— PROMPT —
Please restate, word for word, the lines below that begin at the one with "(** The victims" and end at the one with "intros Hn Hd". Leave out all other lines.

==== RECORDED INFORMATION

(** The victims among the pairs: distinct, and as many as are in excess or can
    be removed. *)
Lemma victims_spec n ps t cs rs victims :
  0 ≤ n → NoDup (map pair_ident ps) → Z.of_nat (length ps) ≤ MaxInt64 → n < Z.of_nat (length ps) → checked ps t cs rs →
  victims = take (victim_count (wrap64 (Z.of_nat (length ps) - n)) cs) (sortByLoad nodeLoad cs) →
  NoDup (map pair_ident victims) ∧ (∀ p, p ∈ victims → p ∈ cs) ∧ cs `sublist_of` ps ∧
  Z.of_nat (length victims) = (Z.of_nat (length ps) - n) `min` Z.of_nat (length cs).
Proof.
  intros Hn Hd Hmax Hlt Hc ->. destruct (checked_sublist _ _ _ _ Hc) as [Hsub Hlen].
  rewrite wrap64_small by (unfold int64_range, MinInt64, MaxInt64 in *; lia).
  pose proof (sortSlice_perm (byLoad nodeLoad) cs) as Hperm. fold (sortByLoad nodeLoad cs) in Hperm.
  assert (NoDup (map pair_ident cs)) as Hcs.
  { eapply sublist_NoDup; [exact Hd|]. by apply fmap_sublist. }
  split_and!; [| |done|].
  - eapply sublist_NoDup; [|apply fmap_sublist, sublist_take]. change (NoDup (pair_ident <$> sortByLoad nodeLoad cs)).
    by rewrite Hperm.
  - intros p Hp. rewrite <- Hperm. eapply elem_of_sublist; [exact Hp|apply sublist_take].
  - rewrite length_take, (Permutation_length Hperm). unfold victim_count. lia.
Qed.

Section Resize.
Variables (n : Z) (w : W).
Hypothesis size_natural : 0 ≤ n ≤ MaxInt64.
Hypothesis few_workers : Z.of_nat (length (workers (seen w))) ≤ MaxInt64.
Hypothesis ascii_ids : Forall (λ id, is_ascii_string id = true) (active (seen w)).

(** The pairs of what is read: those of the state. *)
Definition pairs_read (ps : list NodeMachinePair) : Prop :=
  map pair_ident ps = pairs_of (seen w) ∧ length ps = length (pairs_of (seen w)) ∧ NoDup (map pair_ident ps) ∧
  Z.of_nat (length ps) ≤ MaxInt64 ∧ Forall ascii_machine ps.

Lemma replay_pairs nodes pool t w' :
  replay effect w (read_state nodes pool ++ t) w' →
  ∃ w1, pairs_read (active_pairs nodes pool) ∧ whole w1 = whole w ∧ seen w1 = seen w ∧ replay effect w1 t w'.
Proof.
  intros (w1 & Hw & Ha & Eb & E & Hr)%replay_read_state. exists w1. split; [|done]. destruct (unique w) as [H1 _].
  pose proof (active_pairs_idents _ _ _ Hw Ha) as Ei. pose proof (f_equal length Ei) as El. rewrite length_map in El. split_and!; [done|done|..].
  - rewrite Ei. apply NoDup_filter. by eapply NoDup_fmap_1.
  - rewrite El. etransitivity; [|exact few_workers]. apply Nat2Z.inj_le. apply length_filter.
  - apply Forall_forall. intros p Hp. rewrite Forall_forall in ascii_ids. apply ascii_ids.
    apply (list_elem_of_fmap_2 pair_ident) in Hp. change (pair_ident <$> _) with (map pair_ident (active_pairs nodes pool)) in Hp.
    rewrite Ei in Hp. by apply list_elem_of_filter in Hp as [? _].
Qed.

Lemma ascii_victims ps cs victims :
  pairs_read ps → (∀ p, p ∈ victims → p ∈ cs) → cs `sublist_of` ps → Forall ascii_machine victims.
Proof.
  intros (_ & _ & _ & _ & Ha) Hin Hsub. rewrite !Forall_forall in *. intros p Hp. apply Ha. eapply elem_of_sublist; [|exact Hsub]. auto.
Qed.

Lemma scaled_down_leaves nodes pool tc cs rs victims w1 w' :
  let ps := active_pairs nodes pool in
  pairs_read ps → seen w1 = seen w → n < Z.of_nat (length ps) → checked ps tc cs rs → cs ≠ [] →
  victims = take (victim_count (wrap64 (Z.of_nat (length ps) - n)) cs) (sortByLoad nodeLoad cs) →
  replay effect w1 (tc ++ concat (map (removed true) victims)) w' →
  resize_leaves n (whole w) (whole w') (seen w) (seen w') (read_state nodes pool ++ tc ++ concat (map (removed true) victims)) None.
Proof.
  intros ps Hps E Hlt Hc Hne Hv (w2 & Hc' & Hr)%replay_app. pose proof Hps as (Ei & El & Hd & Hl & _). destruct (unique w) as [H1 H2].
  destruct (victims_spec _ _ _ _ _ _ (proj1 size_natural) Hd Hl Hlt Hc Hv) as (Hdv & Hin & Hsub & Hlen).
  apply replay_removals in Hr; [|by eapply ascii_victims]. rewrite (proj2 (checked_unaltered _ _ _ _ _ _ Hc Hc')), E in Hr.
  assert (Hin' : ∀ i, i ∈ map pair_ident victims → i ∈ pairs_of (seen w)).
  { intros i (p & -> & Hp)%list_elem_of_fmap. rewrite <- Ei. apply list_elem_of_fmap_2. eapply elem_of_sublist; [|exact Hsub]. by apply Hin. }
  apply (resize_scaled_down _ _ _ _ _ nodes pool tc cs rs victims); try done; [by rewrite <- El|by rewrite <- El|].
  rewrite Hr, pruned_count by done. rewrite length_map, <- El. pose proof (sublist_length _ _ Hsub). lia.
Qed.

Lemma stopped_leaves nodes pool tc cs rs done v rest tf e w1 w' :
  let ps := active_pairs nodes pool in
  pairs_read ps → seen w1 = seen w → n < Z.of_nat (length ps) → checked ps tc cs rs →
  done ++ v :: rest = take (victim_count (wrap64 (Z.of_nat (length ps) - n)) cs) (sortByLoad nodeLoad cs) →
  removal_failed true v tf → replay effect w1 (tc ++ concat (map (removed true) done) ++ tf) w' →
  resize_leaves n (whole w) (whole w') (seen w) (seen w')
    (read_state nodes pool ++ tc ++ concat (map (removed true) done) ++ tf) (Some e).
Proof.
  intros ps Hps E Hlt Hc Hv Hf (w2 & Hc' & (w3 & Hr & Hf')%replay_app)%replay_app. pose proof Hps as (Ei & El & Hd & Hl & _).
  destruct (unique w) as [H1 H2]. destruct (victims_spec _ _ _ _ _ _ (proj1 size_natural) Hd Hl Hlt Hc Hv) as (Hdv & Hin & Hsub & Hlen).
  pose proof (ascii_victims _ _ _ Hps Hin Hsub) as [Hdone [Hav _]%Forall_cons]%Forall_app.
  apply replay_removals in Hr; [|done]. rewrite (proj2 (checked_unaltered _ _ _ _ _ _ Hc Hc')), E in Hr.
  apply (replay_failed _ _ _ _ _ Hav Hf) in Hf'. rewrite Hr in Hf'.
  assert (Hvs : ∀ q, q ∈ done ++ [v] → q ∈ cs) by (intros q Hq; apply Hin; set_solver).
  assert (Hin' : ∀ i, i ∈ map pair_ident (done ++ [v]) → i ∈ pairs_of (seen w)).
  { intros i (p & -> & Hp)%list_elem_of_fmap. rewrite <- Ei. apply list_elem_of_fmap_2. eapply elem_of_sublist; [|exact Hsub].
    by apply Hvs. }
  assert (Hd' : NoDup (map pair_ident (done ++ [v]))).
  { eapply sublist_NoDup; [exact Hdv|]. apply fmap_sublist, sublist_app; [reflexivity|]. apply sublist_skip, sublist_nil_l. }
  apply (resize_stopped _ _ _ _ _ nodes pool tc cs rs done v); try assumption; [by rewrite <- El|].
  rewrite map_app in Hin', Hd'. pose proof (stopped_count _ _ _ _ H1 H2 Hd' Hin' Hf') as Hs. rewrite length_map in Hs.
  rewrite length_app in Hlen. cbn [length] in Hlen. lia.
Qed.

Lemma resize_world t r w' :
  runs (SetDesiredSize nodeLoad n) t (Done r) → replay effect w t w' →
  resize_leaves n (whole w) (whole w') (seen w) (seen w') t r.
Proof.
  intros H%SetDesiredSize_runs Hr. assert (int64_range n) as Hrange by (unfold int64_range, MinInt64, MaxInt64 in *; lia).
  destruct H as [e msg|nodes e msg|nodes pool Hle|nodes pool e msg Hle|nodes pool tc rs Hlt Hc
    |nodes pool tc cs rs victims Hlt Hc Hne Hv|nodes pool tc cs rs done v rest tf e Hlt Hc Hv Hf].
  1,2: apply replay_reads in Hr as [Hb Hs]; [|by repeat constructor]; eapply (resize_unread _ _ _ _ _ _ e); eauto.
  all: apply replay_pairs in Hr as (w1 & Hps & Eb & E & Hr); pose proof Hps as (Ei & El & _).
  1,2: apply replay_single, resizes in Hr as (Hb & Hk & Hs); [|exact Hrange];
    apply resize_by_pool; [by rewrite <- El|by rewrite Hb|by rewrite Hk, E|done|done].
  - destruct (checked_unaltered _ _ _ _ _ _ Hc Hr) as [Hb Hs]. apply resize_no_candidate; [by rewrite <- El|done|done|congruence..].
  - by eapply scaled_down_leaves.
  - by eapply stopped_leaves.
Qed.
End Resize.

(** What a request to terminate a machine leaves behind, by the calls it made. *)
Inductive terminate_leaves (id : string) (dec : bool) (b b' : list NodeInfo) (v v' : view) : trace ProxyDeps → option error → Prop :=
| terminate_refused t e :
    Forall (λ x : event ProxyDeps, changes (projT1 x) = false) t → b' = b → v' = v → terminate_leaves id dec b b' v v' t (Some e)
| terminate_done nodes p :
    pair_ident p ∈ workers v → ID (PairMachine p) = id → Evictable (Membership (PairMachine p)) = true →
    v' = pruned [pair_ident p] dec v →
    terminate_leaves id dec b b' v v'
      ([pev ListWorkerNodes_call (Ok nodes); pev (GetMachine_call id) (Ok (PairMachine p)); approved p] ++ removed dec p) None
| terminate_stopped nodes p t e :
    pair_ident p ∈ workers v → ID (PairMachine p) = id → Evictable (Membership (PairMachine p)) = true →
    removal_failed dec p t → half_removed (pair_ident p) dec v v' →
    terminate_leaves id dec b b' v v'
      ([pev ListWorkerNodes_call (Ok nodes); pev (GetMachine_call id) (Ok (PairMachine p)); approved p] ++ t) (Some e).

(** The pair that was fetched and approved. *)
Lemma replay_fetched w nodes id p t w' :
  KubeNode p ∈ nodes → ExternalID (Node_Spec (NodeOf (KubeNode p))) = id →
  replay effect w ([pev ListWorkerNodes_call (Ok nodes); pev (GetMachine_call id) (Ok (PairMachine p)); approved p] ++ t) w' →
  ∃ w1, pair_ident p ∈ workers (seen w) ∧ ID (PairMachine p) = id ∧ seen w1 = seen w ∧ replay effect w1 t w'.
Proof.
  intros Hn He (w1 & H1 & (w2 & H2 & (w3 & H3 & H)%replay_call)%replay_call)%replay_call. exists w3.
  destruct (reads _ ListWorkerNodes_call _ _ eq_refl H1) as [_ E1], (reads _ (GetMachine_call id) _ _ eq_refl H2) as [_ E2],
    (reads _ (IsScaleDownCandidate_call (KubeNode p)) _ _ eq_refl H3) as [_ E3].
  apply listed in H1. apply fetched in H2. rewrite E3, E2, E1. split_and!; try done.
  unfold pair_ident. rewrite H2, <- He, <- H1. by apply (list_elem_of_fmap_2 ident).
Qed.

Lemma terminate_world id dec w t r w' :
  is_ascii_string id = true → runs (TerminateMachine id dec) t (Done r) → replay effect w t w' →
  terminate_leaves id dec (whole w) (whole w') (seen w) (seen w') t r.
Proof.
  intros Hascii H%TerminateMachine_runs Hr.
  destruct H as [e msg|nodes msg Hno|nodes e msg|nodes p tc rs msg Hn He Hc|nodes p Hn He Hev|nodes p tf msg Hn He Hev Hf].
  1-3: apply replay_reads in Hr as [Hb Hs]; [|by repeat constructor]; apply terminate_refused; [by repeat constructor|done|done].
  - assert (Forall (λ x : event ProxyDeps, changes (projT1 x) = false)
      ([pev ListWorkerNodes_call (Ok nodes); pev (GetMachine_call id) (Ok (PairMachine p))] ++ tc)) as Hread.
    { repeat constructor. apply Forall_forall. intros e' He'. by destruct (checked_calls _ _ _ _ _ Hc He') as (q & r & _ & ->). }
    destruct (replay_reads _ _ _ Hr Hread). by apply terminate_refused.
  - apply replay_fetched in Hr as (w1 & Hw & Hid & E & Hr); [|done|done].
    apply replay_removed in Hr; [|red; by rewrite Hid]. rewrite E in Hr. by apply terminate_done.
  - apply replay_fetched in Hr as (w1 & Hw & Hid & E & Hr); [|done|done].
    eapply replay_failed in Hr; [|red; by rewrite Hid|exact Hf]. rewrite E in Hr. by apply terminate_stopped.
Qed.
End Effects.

========
==== RECORDED INFORMATION

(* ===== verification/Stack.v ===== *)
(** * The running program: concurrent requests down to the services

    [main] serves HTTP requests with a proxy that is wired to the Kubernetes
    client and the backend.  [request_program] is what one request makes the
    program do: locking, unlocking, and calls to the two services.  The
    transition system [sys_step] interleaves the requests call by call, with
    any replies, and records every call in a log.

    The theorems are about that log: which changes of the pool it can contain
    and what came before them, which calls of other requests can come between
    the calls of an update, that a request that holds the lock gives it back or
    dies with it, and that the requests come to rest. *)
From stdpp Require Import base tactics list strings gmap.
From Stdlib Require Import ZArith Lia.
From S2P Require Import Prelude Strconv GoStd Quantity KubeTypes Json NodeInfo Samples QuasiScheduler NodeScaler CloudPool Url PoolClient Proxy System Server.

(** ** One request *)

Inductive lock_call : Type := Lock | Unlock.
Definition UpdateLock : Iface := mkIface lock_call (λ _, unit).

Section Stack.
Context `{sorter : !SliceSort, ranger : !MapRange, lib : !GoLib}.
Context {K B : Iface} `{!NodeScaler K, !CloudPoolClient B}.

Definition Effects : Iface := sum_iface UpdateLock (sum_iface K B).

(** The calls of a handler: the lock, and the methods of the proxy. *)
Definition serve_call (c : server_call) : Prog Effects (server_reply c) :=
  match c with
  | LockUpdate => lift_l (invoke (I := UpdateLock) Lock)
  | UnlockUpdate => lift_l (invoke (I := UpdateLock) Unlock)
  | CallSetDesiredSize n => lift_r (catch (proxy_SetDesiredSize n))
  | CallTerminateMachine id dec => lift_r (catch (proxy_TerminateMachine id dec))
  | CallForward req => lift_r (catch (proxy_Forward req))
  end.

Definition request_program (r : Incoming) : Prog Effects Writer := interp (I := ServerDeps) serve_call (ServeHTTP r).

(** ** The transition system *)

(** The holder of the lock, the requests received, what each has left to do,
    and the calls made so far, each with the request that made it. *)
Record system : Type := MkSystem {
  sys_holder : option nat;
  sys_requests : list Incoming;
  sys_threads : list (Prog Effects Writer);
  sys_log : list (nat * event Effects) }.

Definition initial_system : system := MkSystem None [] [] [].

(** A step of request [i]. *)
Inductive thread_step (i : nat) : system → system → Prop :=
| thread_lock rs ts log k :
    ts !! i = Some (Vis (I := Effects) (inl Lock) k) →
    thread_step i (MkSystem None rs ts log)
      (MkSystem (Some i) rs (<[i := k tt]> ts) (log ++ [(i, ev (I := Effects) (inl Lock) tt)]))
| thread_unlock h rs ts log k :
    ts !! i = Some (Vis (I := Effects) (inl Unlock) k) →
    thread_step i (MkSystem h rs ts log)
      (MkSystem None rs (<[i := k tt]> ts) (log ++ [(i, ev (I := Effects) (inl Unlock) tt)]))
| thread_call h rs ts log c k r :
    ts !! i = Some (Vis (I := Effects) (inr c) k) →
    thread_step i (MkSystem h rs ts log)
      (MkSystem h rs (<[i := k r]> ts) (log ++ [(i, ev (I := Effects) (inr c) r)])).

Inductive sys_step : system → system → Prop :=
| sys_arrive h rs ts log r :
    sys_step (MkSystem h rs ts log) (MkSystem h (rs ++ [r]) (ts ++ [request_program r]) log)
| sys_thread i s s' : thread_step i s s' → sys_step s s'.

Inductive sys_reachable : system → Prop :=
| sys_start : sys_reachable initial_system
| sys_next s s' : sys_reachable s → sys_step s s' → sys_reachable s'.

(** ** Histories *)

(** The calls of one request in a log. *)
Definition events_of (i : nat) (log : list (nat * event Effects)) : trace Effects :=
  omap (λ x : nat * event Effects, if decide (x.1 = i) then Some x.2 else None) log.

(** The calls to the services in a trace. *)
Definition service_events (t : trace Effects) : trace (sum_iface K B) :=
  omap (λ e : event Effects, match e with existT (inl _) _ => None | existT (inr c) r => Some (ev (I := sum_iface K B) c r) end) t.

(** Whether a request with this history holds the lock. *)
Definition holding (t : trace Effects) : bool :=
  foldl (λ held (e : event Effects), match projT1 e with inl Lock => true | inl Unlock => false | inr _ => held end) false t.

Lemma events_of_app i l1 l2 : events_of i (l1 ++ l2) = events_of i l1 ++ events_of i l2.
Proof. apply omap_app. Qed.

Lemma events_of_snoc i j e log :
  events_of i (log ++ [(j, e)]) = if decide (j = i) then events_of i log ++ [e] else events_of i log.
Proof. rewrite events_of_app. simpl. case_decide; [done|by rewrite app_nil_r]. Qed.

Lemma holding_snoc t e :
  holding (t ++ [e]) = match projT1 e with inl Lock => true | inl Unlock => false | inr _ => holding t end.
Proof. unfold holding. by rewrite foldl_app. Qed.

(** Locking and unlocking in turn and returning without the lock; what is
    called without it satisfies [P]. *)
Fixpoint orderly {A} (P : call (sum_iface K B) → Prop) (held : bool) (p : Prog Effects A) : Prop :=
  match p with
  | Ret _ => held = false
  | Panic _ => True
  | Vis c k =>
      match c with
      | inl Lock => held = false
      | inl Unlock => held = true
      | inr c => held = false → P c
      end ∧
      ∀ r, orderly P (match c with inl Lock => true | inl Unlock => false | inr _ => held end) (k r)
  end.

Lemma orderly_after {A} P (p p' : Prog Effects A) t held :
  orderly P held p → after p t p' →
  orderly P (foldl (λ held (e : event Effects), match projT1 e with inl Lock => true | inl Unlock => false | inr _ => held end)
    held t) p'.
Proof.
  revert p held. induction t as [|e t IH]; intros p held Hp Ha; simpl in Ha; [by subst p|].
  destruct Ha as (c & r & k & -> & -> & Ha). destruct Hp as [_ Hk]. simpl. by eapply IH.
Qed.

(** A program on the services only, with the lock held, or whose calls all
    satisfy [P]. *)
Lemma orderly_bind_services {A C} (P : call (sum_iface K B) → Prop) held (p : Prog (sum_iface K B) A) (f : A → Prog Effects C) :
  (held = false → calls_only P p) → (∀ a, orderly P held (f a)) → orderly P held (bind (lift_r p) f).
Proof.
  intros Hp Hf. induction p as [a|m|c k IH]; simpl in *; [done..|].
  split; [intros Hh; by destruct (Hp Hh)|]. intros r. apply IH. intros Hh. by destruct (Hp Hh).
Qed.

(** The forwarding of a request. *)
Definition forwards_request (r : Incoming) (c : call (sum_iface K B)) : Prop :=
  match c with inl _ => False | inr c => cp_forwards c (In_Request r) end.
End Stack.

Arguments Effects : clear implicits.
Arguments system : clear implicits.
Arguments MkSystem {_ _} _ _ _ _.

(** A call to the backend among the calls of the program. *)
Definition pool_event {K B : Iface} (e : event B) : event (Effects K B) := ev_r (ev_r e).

========

— ANSWER BELOW —
(** The victims among the pairs: distinct, and as many as are in excess or can
    be removed. *)
Lemma victims_spec n ps t cs rs victims :
  0 ≤ n → NoDup (map pair_ident ps) → Z.of_nat (length ps) ≤ MaxInt64 → n < Z.of_nat (length ps) → checked ps t cs rs →
  victims = take (victim_count (wrap64 (Z.of_nat (length ps) - n)) cs) (sortByLoad nodeLoad cs) →
  NoDup (map pair_ident victims) ∧ (∀ p, p ∈ victims → p ∈ cs) ∧ cs `sublist_of` ps ∧
  Z.of_nat (length victims) = (Z.of_nat (length ps) - n) `min` Z.of_nat (length cs).
Proof.
  intros Hn Hd Hmax Hlt Hc ->. destruct (checked_sublist _ _ _ _ Hc) as [Hsub Hlen].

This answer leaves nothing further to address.